Dataset excerpts
(* ===== verification/Prelude.v ===== *)
(** * AdelaideOS: a verification development

    AdelaideOS is a small teaching operating system for 32-bit x86 (C, under
    source/; dist/ holds cut-down copies of the same files).  This library is
    a shallow embedding of the kernel in Rocq, with the theorems that make its
    parts correct.

    ** The program and its model

    The kernel is entered by interrupts (main.c, interrupts.c); a system call
    (syscall.c) works on the current process (process.c, unixproc.c), its
    descriptors and handles (filedesc.c, fscalls.c, pipe.c), the filesystem
    image (filesystem.c), the page tables (page.c) and the kernel heap
    (buddy.c); output ends on the text screen.  One record, [Kernel.kstate],
    holds the globals of all these files and the memory they point to, and
    each function of the source is a definition of the same name in the state
    and error monad [M] of this file:

    - [Ok a s]: the function returned [a] and left the state [s];
    - [Halt msg s]: assert or fatal stopped the machine;
    - [Fault msg s]: the C code has no defined behaviour (an access outside of
      an object or to memory nobody mapped, a field read before it was set), or
      it reaches the kernel's variables through a raw address, where the model
      has no bytes for them; nothing is said of what the machine does next;
    - [Spin]: a loop of the source ran past the bound the model gives it.

    [wp m Q s] says that [m] returns from [s], with [Q]; so every theorem
    stated with it shows that no assertion fails, no access is undefined and
    every loop ends.  [Allocator.wpx] allows for one more outcome, the kernel's
    assertion that its heap is exhausted.

    Which file models what:

    - Prelude: machine integers, the monad, its rules and tactics, loops,
      lists.  Constants: the macros of constants.h, kernel.h and user.h.
    - Buddy (buddy.c): the memory area with its blocks array and the free
      lists threaded through the heap.  BuddyLayout, BuddyInv, BuddyProofs,
      BuddyTheorems: invariant, specification of each routine, claims.
      TestBuddy (testbuddy.c) and TestBuddyProofs: the allocator's test program.
    - Libc (libc.c): strings, memory, numbers, vsnprintf.  LibcProofs,
      PrintProofs: reference definitions and claims.
    - Screen (main.c, interrupts.c) and ScreenProofs: video memory, scrolling,
      fatal.  Tables (segmentation.c, interrupts.c) and TablesProofs: the
      descriptor tables and how the processor reads them.
    - Page (page.c): frames, directories and tables in word-addressed physical
      memory, and the processor's translation.  PageInv, PageSpec,
      PageTheorems: the abstract address space and claims.
    - Filesystem (filesystem.c) and FilesystemProofs: paths and lookup in an
      image.  Fstool (fstool.c -build) and FstoolProofs: how images are made.
      Imgtool (the rest of fstool.c: -dump, -get, -shell and main) and
      ImgtoolProofs: how the tool shows them.
    - Kernel (kernel.h, globals; valid_pointer and valid_string of syscall.c):
      the state, heap objects, and memory access: [Phys] addresses with paging
      off, [User] addresses through the page tables of the current process,
      [Heap] addresses in kernel objects.
    - Process (kernel.h, process.c): process lists, suspend, resume.
      Pipe (pipe.c), Filedesc (filedesc.c, fscalls.c), Lifecycle (process.c,
      unixproc.c: start, kill, fork, execve, waitpid), Syscall (syscall.c and
      context_switch), Main (interrupt handlers and kernel_main).
    - ProcessInv, ProcessTheorems: the scheduler.  UserMemory, KernelMem:
      checked pointers and copies to and from user memory.  Allocator: the
      interface [Allocator] between the kernel heap and its clients, with the
      buddy allocator as its instance.  PipeProofs, PipeTheorems, MessageProofs:
      pipes and mailboxes as queues.  LifecycleProofs, ForkProofs,
      LifecycleTheorems: creation of processes.  HandleProofs, DescProofs,
      KillProofs, DescTheorems: the reference counts of handles as an invariant
      of the whole system ([system]), and close, dup2, fork and kill against it.
      FileProofs, FileTheorems: paths of a process against its current directory,
      open, reads from files and chdir.  WaitProofs, WaitTheorems: waitpid and
      brk, in the same invariant.  ExecProofs (the arguments of a program),
      LoadProofs (its pages, and what an address space looks like from inside),
      ExecTheorems: execve.  PipeCallProofs, PipeCallTheorems: the call pipe.
      TypeProofs, TypeTheorems: what every routine of the kernel keeps on every
      path, and what the running system can reach ([machine]).
    - User (libc.c, buddy.c, main.c, cat.c, ls.c, find.c), Shell (sh.c), Mptest
      (mptest.c): what runs in user mode, as interaction trees whose events
      ([User.sysE]) are the system calls, with malloc and free of the process's
      own heap.  UserLogic: total correctness of such programs against an
      environment, [uwp]; UserWorld: the environment [unix], what the calls do
      as a program sees it (reads of any length, forks that fail, a child for
      every fork that does not); UserProofs, ShellProofs: cat, find, the message
      tests and the shell.  MailRefinement: the kernel's send and receive refine
      those of [unix].

    ** What the theorems show

    - Heap: from initialisation on, and for every sequence of calls of a client
      that frees and writes only blocks it holds, blocks are disjoint, aligned,
      large enough and in range; a release merges buddies, so that after any
      run that gave back every block the heap is one block again; a request fails exactly when no
      free block is large enough.  mforsize never ends from 2 GB on.  The
      allocator's test program passes for every sequence of random numbers, and
      every line it prints shows its heap after that round.
    - Pages: a directory encodes a finite map from page numbers to entries;
      mapping, unmapping and lookup are the operations of that map, agree with
      the processor's translation and leave the frames of others alone; taking
      an address space down returns every frame.
    - Scheduler: the two lists are well-formed doubly linked lists that agree
      with the processes' flags; context switches rotate through the ready
      list, and timer interrupts give each process one slice per round.
    - User memory: valid_pointer and valid_string accept exactly what lies in
      one segment, overflow included.
    - Pipes and messages refine queues, against any allocator that keeps the
      interface, in every case of each call, blocking and errors included.
    - Processes: what start_process and fork make; that the copy is separate
      from the parent and nobody else changes.
    - Handles: every handle's count is the number of descriptors that refer to
      it; pipe, open, close, dup2, fork and kill keep it so.  What close does to
      handles, pipes and blocked readers is an exact relation ([closes]), and so
      is what kill_process does to them, to the mailbox and to a waiting parent
      ([kill_effect]); a killed process gives back its frames and no others.
    - Files: open resolves a path against the current directory, answers every
      error of the source and takes the lowest free descriptor; reads return the
      bytes at the handle's position and move it; chdir moves to directories
      only.  waitpid reaps children and nobody else; brk grows the data segment
      by fresh zero pages.
    - execve gives the old text and data back, loads the file into frames of its
      own and starts the program on a stack that holds its arguments; every error
      leaves the caller as it was.
    - The system as a whole: from power-on on, as long as the kernel makes no
      access the model gives no meaning to, the process table is well-typed, no
      saved context is privileged and no interrupt returns to ring 0.  A process
      can bring such an access about: see [TypeTheorems.machine] and
      [TypeTheorems.waitpid_wild].
    - User programs end against every behaviour of [unix]: cat copies a file for
      every way read may cut it, find prints the tree and leaves nothing open,
      the shell runs the lines of its input in order with the words of each
      line, the test of several messages passes.
    - Filesystem: lookup is a walk through a tree, relative_to_absolute is path
      resolution on lists of names, and the image fstool builds of a directory
      answers every path as the directory does; -dump lists that directory, and a
      session of -shell is a session on the directory tree itself.
    - Printing: vsnprintf agrees with a reference renderer and stays within its
      buffer; the screen is a window on an endless roll; the tables grant user
      mode the system call vector only.
    - Some theorems state defects of the source (a reader that is killed while it
      is blocked on a pipe, the unchecked pointer of waitpid, memmove on overlapping ranges,
      the order of strcmp on prefixes, a format that ends in a percent sign, the
      limit of the task state segment, requests from 2 GB on).

    ** Bounds and fuel

    Loops over a counter are structural.  The others carry fuel, and running
    out of it is [Spin]; theorems stated with [wp] show that the fuel is
    enough.  Doubling loops have 33 rounds: a 32-bit value that has been doubled
    32 times is 0 and the loop of the source never ends
    ([BuddyTheorems.mforsize_total]).  A walk along a free list has one round
    per element of the blocks array and one more, the merge loop one round per
    size.  Loops over pages have one round per page of the range.  A string in
    user memory has one round per byte of the segment it starts in, and one
    more.  A system call that blocked is run again from inside of the context
    switch that picks its process; it nests further only when it blocks again,
    so there is one level per process and one more.  process_dir of
    fstool, its dump_dir and find of find.c are given the depth of the tree, the
    shell of fstool the length of its input.  The loops of user
    programs have no bound: they are iterations of interaction trees, and [uwp]
    shows that they end.

    ** What is not modelled

    - start.s, calls.s, crtso.s: assembly.  What the kernel needs of them (the
      addresses of tables and handlers, CR2, scan codes, the boot loader's
      data) are arguments or fields of [env].
    - The memory of user programs: their strings and buffers are values, and
      malloc and free, the kernel-independent allocator on the data segment, are
      events.  The system calls of [UserWorld.unix] are stated, not derived from
      the kernel's definitions, but for send and receive, which the kernel's are
      shown to refine.
    - The host of fstool and testbuddy: its files, error texts and random numbers
      are parameters, its printf is the reference [PrintProofs.render], and the
      failures of its malloc, write and read are left out.
    - dist/, guide/ and the web pages: copies of the sources and documentation.
    - Interrupts do not nest: handlers run to their end, as the interrupt gates
      of the source ensure.  The order in which devices raise them is the
      argument of the theorems. *)

From stdpp Require Export base tactics list gmap strings numbers.
#[global] Open Scope Z_scope.

(** ** Machine integers

    A C [unsigned int] is a [Z] in [0, 2^32); the operations of the source
    that can leave the range are followed by [u32].  A C [int] is a [Z] in
    [-2^31, 2^31); [s32] is the two's-complement reading of a word. *)

Definition u32 (x : Z) : Z := x mod 2 ^ 32.
Definition s32 (x : Z) : Z := let y := x mod 2 ^ 32 in if y <? 2 ^ 31 then y else y - 2 ^ 32.
Definition u16 (x : Z) : Z := x mod 2 ^ 16.
Definition u8 (x : Z) : Z := x mod 2 ^ 8.

(** The reading of a byte as a (signed) x86 [char]. *)
Definition s8 (x : Z) : Z := let y := x mod 2 ^ 8 in if y <? 2 ^ 7 then y else y - 2 ^ 8.

(** [is_u32 x]: [x] is the value of some unsigned int. *)
Definition is_u32 (x : Z) : Prop := 0 <= x < 2 ^ 32.
Definition is_byte (x : Z) : Prop := 0 <= x < 2 ^ 8.

(** C truth value of an integer. *)
Definition truthy (x : Z) : bool := negb (x =? 0).

(** ** Outcomes and the state monad

    A kernel routine run from a state ends in one of four ways: it returns a
    value and a new state; an [assert] of the source fails and the machine
    stops in [__assert] ([Halt], with the asserted text and the state at that
    point); it performs an access that C gives no meaning to, such as a use of
    freed memory or an index outside of an array ([Fault]); or a loop of the
    source runs longer than the bound the model gives it ([Spin]). *)

Inductive outcome (S A : Type) : Type :=
  | Ok (a : A) (s : S)
  | Halt (msg : string) (s : S)
  | Fault (msg : string) (s : S)
  | Spin.
Arguments Ok {S A} _ _.
Arguments Halt {S A} _ _.
Arguments Fault {S A} _ _.
Arguments Spin {S A}.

— What is expected —
I'd like an exact copy of the lines above, from the very first one through the line that contains "a shallow embedding", with nothing else added.

— Completed exercise —
(* ===== verification/Prelude.v ===== *)
(** * AdelaideOS: a verification development

    AdelaideOS is a small teaching operating system for 32-bit x86 (C, under
    source/; dist/ holds cut-down copies of the same files).  This library is
    a shallow embedding of the kernel in Rocq, with the theorems that make its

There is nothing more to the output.